_Prompt:_
Copy nothing but the lines below running from the line containing "match b i with" through the line containing "Definition GroupOutcome (sr", both end lines included.

_Given records:_
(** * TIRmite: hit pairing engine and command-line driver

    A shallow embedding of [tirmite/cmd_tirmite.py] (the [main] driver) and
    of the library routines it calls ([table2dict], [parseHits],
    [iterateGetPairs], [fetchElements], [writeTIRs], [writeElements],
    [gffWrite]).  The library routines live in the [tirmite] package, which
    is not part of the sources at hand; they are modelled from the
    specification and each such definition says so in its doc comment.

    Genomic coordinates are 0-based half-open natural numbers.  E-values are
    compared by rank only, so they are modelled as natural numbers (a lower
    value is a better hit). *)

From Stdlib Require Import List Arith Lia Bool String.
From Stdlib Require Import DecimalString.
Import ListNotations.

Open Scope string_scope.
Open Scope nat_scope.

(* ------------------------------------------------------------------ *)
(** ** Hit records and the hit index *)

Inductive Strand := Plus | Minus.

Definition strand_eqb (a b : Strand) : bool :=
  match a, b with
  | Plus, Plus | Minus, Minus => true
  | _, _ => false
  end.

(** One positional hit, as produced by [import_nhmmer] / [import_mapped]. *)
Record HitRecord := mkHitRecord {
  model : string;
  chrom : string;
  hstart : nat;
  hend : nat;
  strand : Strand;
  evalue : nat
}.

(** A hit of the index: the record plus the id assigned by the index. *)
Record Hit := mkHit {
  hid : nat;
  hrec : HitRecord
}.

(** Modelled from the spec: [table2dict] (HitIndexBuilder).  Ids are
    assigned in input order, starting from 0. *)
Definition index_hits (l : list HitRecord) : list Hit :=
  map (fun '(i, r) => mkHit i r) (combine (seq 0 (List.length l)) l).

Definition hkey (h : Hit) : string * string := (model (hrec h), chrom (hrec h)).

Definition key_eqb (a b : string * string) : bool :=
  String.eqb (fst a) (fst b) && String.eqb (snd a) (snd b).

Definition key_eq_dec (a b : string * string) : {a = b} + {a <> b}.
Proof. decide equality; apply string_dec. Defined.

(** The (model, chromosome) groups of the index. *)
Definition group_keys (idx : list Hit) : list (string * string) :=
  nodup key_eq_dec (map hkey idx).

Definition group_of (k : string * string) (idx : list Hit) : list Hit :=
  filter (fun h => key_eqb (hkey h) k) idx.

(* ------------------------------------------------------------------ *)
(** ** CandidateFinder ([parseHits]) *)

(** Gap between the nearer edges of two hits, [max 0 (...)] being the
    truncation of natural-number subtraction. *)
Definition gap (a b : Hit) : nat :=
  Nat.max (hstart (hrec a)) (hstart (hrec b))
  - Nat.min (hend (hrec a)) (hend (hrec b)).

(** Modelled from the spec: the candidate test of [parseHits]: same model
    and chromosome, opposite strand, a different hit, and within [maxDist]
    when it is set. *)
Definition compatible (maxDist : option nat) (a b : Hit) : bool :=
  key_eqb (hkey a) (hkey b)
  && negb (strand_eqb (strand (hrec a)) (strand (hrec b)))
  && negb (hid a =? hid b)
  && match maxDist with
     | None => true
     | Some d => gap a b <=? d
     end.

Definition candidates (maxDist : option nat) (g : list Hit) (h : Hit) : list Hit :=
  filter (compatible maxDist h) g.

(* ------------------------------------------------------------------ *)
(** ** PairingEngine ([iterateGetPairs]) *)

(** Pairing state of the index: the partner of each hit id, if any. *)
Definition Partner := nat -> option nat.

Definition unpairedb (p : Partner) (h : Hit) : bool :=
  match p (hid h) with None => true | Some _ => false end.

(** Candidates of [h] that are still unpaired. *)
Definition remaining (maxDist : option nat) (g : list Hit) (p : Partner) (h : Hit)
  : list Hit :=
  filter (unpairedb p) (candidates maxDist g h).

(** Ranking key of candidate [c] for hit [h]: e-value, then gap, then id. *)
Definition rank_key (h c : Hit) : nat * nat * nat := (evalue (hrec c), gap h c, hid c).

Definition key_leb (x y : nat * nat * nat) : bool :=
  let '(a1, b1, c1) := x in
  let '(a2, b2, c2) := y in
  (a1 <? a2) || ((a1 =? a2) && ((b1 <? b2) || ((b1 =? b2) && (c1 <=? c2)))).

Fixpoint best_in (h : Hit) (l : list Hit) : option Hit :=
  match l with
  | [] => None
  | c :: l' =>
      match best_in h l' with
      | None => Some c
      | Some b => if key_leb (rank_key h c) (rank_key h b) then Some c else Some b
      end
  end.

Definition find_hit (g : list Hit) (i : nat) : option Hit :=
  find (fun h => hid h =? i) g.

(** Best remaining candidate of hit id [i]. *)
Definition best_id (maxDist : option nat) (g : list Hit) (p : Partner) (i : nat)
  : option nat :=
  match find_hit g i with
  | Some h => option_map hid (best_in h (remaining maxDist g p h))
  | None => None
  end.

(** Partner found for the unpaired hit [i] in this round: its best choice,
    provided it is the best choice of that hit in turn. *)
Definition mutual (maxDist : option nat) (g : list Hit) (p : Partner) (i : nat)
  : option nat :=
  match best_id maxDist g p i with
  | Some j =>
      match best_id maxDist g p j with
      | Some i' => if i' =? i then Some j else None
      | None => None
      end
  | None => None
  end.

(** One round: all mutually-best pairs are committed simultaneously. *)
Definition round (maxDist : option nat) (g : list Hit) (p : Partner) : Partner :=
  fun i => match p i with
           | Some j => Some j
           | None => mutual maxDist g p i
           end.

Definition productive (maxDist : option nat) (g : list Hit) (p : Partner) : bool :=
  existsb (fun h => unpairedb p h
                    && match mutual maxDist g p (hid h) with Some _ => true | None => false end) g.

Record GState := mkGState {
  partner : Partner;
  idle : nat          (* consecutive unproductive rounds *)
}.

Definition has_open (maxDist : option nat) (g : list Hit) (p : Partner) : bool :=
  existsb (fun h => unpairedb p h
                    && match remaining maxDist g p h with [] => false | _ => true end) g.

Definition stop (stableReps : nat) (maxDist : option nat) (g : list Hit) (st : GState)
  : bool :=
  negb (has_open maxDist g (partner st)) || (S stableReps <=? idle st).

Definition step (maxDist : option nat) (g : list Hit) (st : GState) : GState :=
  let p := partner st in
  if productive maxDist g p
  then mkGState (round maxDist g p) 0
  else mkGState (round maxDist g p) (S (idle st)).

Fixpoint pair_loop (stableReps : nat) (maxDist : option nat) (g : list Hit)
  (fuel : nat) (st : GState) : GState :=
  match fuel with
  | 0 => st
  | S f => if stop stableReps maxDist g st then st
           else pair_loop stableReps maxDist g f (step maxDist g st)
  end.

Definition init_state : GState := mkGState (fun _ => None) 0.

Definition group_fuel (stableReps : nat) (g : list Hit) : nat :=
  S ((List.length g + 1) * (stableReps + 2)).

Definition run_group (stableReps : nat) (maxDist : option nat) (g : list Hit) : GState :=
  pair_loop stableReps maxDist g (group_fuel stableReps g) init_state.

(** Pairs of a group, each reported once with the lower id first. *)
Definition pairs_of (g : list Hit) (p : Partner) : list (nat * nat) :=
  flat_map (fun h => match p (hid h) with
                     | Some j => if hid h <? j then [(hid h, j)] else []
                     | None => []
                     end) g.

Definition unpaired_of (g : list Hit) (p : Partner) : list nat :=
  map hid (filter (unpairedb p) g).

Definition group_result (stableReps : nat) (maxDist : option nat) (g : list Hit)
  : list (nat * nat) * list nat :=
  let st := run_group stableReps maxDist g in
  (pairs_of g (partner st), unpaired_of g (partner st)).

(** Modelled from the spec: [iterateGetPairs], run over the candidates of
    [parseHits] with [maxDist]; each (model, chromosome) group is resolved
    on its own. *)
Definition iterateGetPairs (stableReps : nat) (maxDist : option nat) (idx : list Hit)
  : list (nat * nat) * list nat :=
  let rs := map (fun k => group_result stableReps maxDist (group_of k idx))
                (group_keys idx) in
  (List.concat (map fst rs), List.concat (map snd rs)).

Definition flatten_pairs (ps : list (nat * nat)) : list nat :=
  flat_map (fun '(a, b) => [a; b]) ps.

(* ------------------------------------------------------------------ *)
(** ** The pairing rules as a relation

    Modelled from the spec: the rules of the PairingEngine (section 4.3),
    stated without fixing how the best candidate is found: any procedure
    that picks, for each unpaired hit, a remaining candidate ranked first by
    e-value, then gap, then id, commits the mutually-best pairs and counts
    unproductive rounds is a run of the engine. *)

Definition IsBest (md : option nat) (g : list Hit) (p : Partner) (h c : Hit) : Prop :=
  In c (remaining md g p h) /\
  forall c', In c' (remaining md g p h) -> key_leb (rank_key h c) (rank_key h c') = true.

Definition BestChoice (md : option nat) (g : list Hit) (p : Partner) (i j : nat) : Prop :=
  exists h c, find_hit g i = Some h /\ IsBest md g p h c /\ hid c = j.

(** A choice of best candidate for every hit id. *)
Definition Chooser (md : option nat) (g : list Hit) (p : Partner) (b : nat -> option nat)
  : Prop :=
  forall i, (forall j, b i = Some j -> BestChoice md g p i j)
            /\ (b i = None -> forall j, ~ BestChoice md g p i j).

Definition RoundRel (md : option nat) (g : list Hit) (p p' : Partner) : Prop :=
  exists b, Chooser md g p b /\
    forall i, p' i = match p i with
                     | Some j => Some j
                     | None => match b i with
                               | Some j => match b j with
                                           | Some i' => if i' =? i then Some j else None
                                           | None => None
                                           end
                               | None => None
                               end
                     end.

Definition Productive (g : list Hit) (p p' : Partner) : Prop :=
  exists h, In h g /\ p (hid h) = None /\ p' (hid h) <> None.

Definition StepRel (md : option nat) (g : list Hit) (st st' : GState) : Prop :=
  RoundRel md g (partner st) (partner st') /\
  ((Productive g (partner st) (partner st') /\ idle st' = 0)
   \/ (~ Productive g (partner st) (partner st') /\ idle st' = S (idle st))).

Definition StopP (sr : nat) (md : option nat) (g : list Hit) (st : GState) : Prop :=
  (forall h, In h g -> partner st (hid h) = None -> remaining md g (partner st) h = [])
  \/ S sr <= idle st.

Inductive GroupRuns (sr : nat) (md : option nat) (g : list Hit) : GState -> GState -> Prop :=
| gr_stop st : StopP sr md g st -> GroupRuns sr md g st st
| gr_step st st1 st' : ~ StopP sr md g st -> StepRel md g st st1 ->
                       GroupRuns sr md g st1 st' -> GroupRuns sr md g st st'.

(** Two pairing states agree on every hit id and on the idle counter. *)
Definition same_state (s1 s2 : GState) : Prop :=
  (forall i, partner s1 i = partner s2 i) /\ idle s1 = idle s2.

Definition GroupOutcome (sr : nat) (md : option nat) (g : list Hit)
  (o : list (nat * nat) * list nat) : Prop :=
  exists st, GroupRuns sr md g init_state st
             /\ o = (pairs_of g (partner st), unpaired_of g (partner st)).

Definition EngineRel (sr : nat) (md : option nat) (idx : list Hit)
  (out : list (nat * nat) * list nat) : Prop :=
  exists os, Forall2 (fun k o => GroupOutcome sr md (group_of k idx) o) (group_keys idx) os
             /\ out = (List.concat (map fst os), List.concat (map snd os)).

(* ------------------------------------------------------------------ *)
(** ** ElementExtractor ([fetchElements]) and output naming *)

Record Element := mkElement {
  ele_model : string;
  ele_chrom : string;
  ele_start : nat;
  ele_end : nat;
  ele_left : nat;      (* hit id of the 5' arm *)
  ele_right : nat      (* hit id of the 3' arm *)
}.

_Written solution:_
                     | None => match b i with
                               | Some j => match b j with
                                           | Some i' => if i' =? i then Some j else None
                                           | None => None
                                           end
                               | None => None
                               end
                     end.

Definition Productive (g : list Hit) (p p' : Partner) : Prop :=
  exists h, In h g /\ p (hid h) = None /\ p' (hid h) <> None.

Definition StepRel (md : option nat) (g : list Hit) (st st' : GState) : Prop :=
  RoundRel md g (partner st) (partner st') /\
  ((Productive g (partner st) (partner st') /\ idle st' = 0)
   \/ (~ Productive g (partner st) (partner st') /\ idle st' = S (idle st))).

Definition StopP (sr : nat) (md : option nat) (g : list Hit) (st : GState) : Prop :=
  (forall h, In h g -> partner st (hid h) = None -> remaining md g (partner st) h = [])
  \/ S sr <= idle st.

Inductive GroupRuns (sr : nat) (md : option nat) (g : list Hit) : GState -> GState -> Prop :=
| gr_stop st : StopP sr md g st -> GroupRuns sr md g st st
| gr_step st st1 st' : ~ StopP sr md g st -> StepRel md g st st1 ->
                       GroupRuns sr md g st1 st' -> GroupRuns sr md g st st'.

(** Two pairing states agree on every hit id and on the idle counter. *)
Definition same_state (s1 s2 : GState) : Prop :=
  (forall i, partner s1 i = partner s2 i) /\ idle s1 = idle s2.

Definition GroupOutcome (sr : nat) (md : option nat) (g : list Hit)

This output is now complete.